* **DATASET EXCERPTS**
/---

Lemma forget_mid_flight_witness :
  (in_flight (self (run [0; 0; 1; 1] (init forget_among))) !! "a" = Some 0 ∧
   in_flight (self (run [0; 0; 1; 1; 2] (init forget_among))) !! "a" = None ∧
   in_flight (self (run [0; 0; 1; 1; 2] (init forget_among))) !! "b" = Some 1 ∧
   stats (self (run [0; 0; 1; 1; 2] (init forget_among)))
   = stats (self (run [0; 0; 1; 1] (init forget_among)))) ∧
  map t_pc (threads (run forget_finish (step example_generate_key 1 forget_before)))
  = [ CallDone 0 true (Returned 20%Z); Done NoValue;
      CallDone 2 true (Returned 30%Z); CallDone 0 false (Returned 20%Z) ] ∧
  call_count (run forget_finish (step example_generate_key 1 forget_before)) = 2.
Proof.
  split.
  { destruct (forget_mid_flight example_generate_key
                (run [0; 0; 1; 1] (init forget_among)) 2 "a")
      as ((_ & Hgone & Hothers & Hstats & _) & _); [vm_compute; reflexivity|].
    split; [vm_compute; reflexivity|]. split; [exact Hgone|].
    split; [|exact Hstats].
    change (run [0; 0; 1; 1; 2] (init forget_among))
      with (step example_generate_key 2 (run [0; 0; 1; 1] (init forget_among))).
    rewrite Hothers by done. vm_compute; reflexivity. }
  split; [vm_compute; reflexivity|].
  destruct (forget_mid_flight example_generate_key forget_before 1 "fixed_key")
    as (_ & _ & Hscenario); [vm_compute; reflexivity|].
  destruct (Hscenario (Some "fixed_key") tracked (Int 20)
              (Some "fixed_key") tracked (Int 30)
              [ OpCall (Some "fixed_key") tracked (Int 25) ]
              (AtWork "fixed_key" 0) Enter)
    as (_ & Hfinal).
  - reflexivity.
  - by exists [0; 0; 3; 3].
  - reflexivity.
  - vm_compute; reflexivity.
  - reflexivity.
  - vm_compute; reflexivity.
  - by left.
  - intros t th Ht Hth.
    destruct t as [|[|[|[|t]]]]; try lia; vm_compute in Hth; by simplify_eq.
  - apply (Hfinal forget_finish). check_world.
Defined.

(** The forget scenario with a leader whose work function raises
    [SystemExit]: the follower that waits for it does not receive that
    outcome. *)
Definition forget_quit_scenario : list (op arg Z string) :=
  forget_pool "fixed_key"
    (OpCall (Some "fixed_key") quits (Int 20))
    (OpCall (Some "fixed_key") tracked (Int 30))
    [ OpCall (Some "fixed_key") quits (Int 25) ].

Lemma forgotten_leader_uncaught_failure :
  map t_pc (threads (run [0; 0; 3; 3] (init forget_quit_scenario)))
  = [ AtWork "fixed_key" 0; Enter; Enter; AtWait 0 false ] ∧
  map t_pc (threads (run forget_finish
                       (step example_generate_key 1
                          (run [0; 0; 3; 3] (init forget_quit_scenario)))))
  = [ CallDone 0 true (Raised 0 "SystemExit"); Done NoValue;
      CallDone 2 true (Returned 30%Z); CallDone 0 false LogicError ] ∧
  call_count (run forget_finish
                (step example_generate_key 1
                   (run [0; 0; 3; 3] (init forget_quit_scenario)))) = 2.
Proof. repeat split; vm_compute; reflexivity. Qed.

(** ** A leader that completes after its key was forgotten and re-registered *)

(** As [forget_scenario], but thread 3 is a late caller, not a follower. *)
Definition race_scenario : list (op arg Z string) :=
  forget_pool "fixed_key"
    (OpCall (Some "fixed_key") tracked (Int 20))
    (OpCall (Some "fixed_key") tracked (Int 30))
    [ OpCall (Some "fixed_key") tracked (Int 40) ].

(** Thread 0 has done its work and stands before its completion block; the
    key was forgotten meanwhile and thread 2 has registered a call of its
    own under it. *)
Definition race_world : world arg Z string :=
  run [0; 0; 1; 2; 2; 0] (init race_scenario).

(** C5 (completion).  The completion block of thread 0 pops the key: it
    removes the entry of thread 2's call, which is not its own, and thread
    3 then becomes a leader while thread 2 is still in flight on the same
    key, so that two work functions run for one key at once.  The event of
    thread 0's call is set once. *)
Lemma completion_removes_newer_entry :
  at_pc race_world 0 (OpCall (Some "fixed_key") tracked (Int 20))
    (AtFinally "fixed_key" 0) ∧
  in_flight (self race_world) !! "fixed_key" = Some 2 ∧
  in_flight (self (step example_generate_key 0 race_world)) !! "fixed_key"
  = None ∧
  map t_pc (threads (run [3; 3] (step example_generate_key 0 race_world)))
  = [ AtSet 0; Done NoValue; AtWork "fixed_key" 2; AtWork "fixed_key" 3 ] ∧
  signals_of 0 (trace (step example_generate_key 0 race_world)) = 0 ∧
  signals_of 0 (trace (run [2; 2; 3] (run [0; 0] race_world))) = 1.
Proof. repeat split; vm_compute; reflexivity. Qed.

(** ** The in-flight counter *)

Definition call_then_forget : list (op arg Z string) :=
  [ OpCall (Some "k") heavy (Int 21); OpForget "k" ].

Definition call_then_reset : list (op arg Z string) :=
  [ OpCall (Some "k") heavy (Int 21); OpResetStats ].

(** After a [forget] in mid-flight the counter is 1 and the registry is
    empty; after a [reset_stats] in mid-flight the counter ends negative. *)
Lemma in_flight_differs_from_registry :
  Stats.in_flight (get_stats (self (run [0; 0; 1] (init call_then_forget))))
  = 1%Z ∧
  size (in_flight (self (run [0; 0; 1] (init call_then_forget)))) = 0 ∧
  Stats.in_flight
    (get_stats (self (run [0; 0; 1; 0; 0] (init call_then_reset)))) = (-1)%Z.
Proof. repeat split; vm_compute; reflexivity. Qed.

Definition two_keys : list (op arg Z string) :=
  [ OpCall (Some "a") heavy (Int 1); OpCall (Some "b") heavy (Int 2);
    OpGetStats ].

Lemma in_flight_counts_registry_witness :
  Stats.in_flight (get_stats (self (run [0; 0; 1; 1; 2] (init two_keys))))
  = Z.of_nat (size (in_flight (self (run [0; 0; 1; 1; 2] (init two_keys))))) ∧
  Z.le 0%Z
    (Stats.in_flight
       (get_stats (self (run [0; 0; 1; 1; 2] (init two_keys))))).
Proof.
  destruct (in_flight_counts_registry example_generate_key two_keys
              (run [0; 0; 1; 1; 2] (init two_keys)))
    as (_ & Hpos & Hsize); [check_world|by exists [0; 0; 1; 1; 2]|].
  split; [|exact Hpos]. apply Hsize. check_world.
Defined.

(** ** Registration after resolution *)

Definition two_callers : list (op arg Z string) :=
  [ OpCall None heavy (Int 21); OpCall None heavy (Int 21) ].

(** Thread 0 has resolved and returned; thread 1 arrives only now. *)
Lemma no_attach_after_resolution_witness :
  at_pc (step example_generate_key 1
           (run [0; 0; 0; 0; 0; 0; 0; 1] (init two_callers))) 1
    (OpCall None heavy (Int 21)) (AtWork "tests.test_sync.heavy:(21,)" 1) ∧
  call_count (run [1; 1] (run [0; 0; 0; 0; 0; 0; 0; 1] (init two_callers)))
  = S (call_count (run [0; 0; 0; 0; 0; 0; 0; 1] (init two_callers))).
Proof.
  destruct (no_attach_after_resolution example_generate_key two_callers
              (run [0; 0; 0; 0; 0; 0; 0; 1] (init two_callers)))
    as [Hreg _]; [by exists [0; 0; 0; 0; 0; 0; 0; 1]|].
  specialize (Hreg 1 None heavy (Int 21) "tests.test_sync.heavy:(21,)").
  assert (in_flight (self (run [0; 0; 0; 0; 0; 0; 0; 1] (init two_callers)))
            !! "tests.test_sync.heavy:(21,)" = None) as Hfree
    by (vm_compute; reflexivity).
  rewrite Hfree in Hreg. apply Hreg. vm_compute; reflexivity.
Defined.

(** ** Reset in mid-flight *)





(** A reset between the read and the write of line 52: the leader writes
    into the [Stats] object it loaded, which [reset_stats] has replaced,
    and [errors] of the new one stays 0. *)
Definition fail_then_reset : list (op arg Z string) :=
  [ OpCall (Some "k") flaky (Int 7); OpResetStats ].

Lemma errors_written_to_replaced_stats :
  map t_pc (threads (run [0; 0; 0; 1] (init fail_then_reset)))
  = [ AtErrInc "k" 0 None 0%Z; Done NoValue ] ∧
  get_stats (self (run [0; 0; 0; 1; 0; 0; 0; 0; 0] (init fail_then_reset)))
  = {| Stats.hits := 0; Stats.misses := 0;
       Stats.errors := 0; Stats.in_flight := -1 |} ∧
  get_stats (self (run [0; 0; 0; 0; 1; 0; 0; 0; 0] (init fail_then_reset)))
  = {| Stats.hits := 0; Stats.misses := 0;
       Stats.errors := 0; Stats.in_flight := -1 |} ∧
  get_stats (self (run [0; 0; 0; 0; 0; 0; 0; 0; 1] (init fail_then_reset)))
  = Stats.new ∧
  get_stats (self (run [0; 0; 0; 0; 0; 0; 0; 0] (init fail_then_reset)))
  = {| Stats.hits := 0; Stats.misses := 1;
       Stats.errors := 1; Stats.in_flight := 0 |}.
Proof. repeat split; vm_compute; reflexivity. Qed.

(** * Scenarios for the further properties *)

(** A leader that fails with a follower, a call on its own key, a call
    whose key derivation raises, a [forget] and a [get_stats]. *)
Definition busy_traffic : list (op arg Z string) :=
  [ OpCall (Some "job") flaky (Int 7);
    OpCall (Some "job") flaky (Int 7);
    OpCall None heavy (Int 21);
    OpCall None heavy Handle;
    OpForget "job";
    OpGetStats ].

(** Everybody has started; the key of the failing leader is forgotten. *)
Definition busy_register : list nat := [0; 0; 1; 1; 4; 2; 2; 3].

Definition busy_finish : list nat :=
  [0; 0; 0; 0; 0; 0; 1; 1; 2; 2; 2; 2; 2; 5].

(** The same, and then everybody runs to the end. *)
Definition busy_all : list nat :=
  [0; 0; 1; 1; 4; 2; 2; 3; 0; 0; 0; 0; 0; 0; 1; 1; 2; 2; 2; 2; 2; 5].

Definition busy_midway : world arg Z string :=
  run busy_register (init busy_traffic).

Definition busy_end : world arg Z string := run busy_all (init busy_traffic).

Lemma every_invocation_returns_witness :
  todo (threads busy_midway) <= 8 * 6 ∧
  ∃ sched, length sched <= todo (threads busy_midway) ∧
           all_returned (run sched busy_midway).
Proof.
  destruct (every_invocation_returns example_generate_key busy_traffic
              busy_midway) as (_ & _ & Hbound & Hsched);
    [by exists busy_register|].
  split; [exact Hbound|exact Hsched].
Defined.

(** The follower of the failing leader raises the leader's exception; the
    leader ran its work function, the follower did not. *)
Lemma outcome_of_one_execution_witness :
  ∃ key' fn' args',
    busy_traffic !! 0 = Some (OpCall key' fn' args') ∧
    Raised 0 "boom" = unwrap (stored 0 (fn_body fn' args')) ∧
    works_of 0 (trace busy_end) = 1 ∧
    works_of 1 (trace busy_end) = 0.
Proof.
  destruct (outcome_of_one_execution example_generate_key busy_traffic
              busy_end 1 (Some "job") flaky (Int 7) 0 false (Raised 0 "boom"))
    as (key' & fn' & args' & k & Hop & _ & _ & Hout & _ & Hwork & _ & _ & Hmine);
    [by exists busy_all|vm_compute; reflexivity|].
  exists key', fn', args'. split; [exact Hop|]. split; [exact Hout|].
  split; [exact Hwork|exact Hmine].
Defined.

(** The call of [heavy(21)] is alone on its key. *)
Lemma lone_key_always_leads_witness :
  works_of 2 (trace busy_end) = 1.
Proof.
  destruct (lone_key_always_leads example_generate_key busy_traffic busy_end
              2 None heavy (Int 21) (CallDone 2 true (Returned 42%Z))
              "tests.test_sync.heavy:(21,)") as (_ & _ & Hret).
  - by exists busy_all.
  - vm_compute; reflexivity.
  - vm_compute; reflexivity.
  - intros t' o' Ho Hk.
    destruct t' as [|[|[|[|[|[|t']]]]]]; simpl in Ho; simplify_eq;
      vm_compute in Hk; try discriminate; reflexivity.
  - exact (proj2 (Hret eq_refl)).
Defined.

(** Three leaders on three keys, whose work functions all raise. *)
Definition three_failures : list (op arg Z string) :=
  [ OpCall (Some "a") flaky (Int 1); OpCall (Some "b") flaky (Int 2);
    OpCall (Some "c") flaky (Int 3) ].

(** Thread 0 has read [errors = 0] in line 52 and not yet written;
    meanwhile threads 1 and 2 have counted their failures. *)
Definition stale_read : list nat := [0; 0; 0; 1; 1; 1; 1; 2; 2; 2; 2].

(** Thread 0 writes, and all run to the end. *)
Definition stale_write : list nat :=
  [0; 0; 0; 0; 0; 1; 1; 1; 1; 2; 2; 2; 2].

(** Three executions have failed, and [errors] is 1. *)
Lemma stats_at_rest_witness :
  Stats.misses (get_stats (self (run (stale_read ++ stale_write)
                                   (init three_failures)))) = 3%Z ∧
  count leader_failed
    (threads (run (stale_read ++ stale_write) (init three_failures))) = 3 ∧
  Stats.errors (get_stats (self (run (stale_read ++ stale_write)
                                   (init three_failures)))) = 1%Z ∧
  Z.le 1 (Stats.errors (get_stats (self (run (stale_read ++ stale_write)
                                           (init three_failures))))) ∧
  Stats.in_flight (get_stats (self (run (stale_read ++ stale_write)
                                      (init three_failures)))) = 0%Z.
Proof.
  destruct (stats_at_rest example_generate_key three_failures
              (stale_read ++ stale_write))
    as (Hmiss & _ & _ & _ & Hone & Hzero); [check_world|check_world|].
  split; [vm_compute; reflexivity|]. split; [vm_compute; reflexivity|].
  split; [vm_compute; reflexivity|].
  split; [apply Hone; vm_compute; lia|exact Hzero].
Defined.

\---

* **REQUIRED WORK**
What is needed is an exact copy of the lines above, from the one containing "Definition call_then_forget : list" through the one containing "(get_stats (self (run [0; 0; 1; 0;", with nothing added.

* **WRITTEN SOLUTION**
Definition call_then_forget : list (op arg Z string) :=
  [ OpCall (Some "k") heavy (Int 21); OpForget "k" ].

Definition call_then_reset : list (op arg Z string) :=
  [ OpCall (Some "k") heavy (Int 21); OpResetStats ].

(** After a [forget] in mid-flight the counter is 1 and the registry is
    empty; after a [reset_stats] in mid-flight the counter ends negative. *)
Lemma in_flight_differs_from_registry :
  Stats.in_flight (get_stats (self (run [0; 0; 1] (init call_then_forget))))
  = 1%Z ∧
  size (in_flight (self (run [0; 0; 1] (init call_then_forget)))) = 0 ∧
  Stats.in_flight
    (get_stats (self (run [0; 0; 1; 0; 0] (init call_then_reset)))) = (-1)%Z.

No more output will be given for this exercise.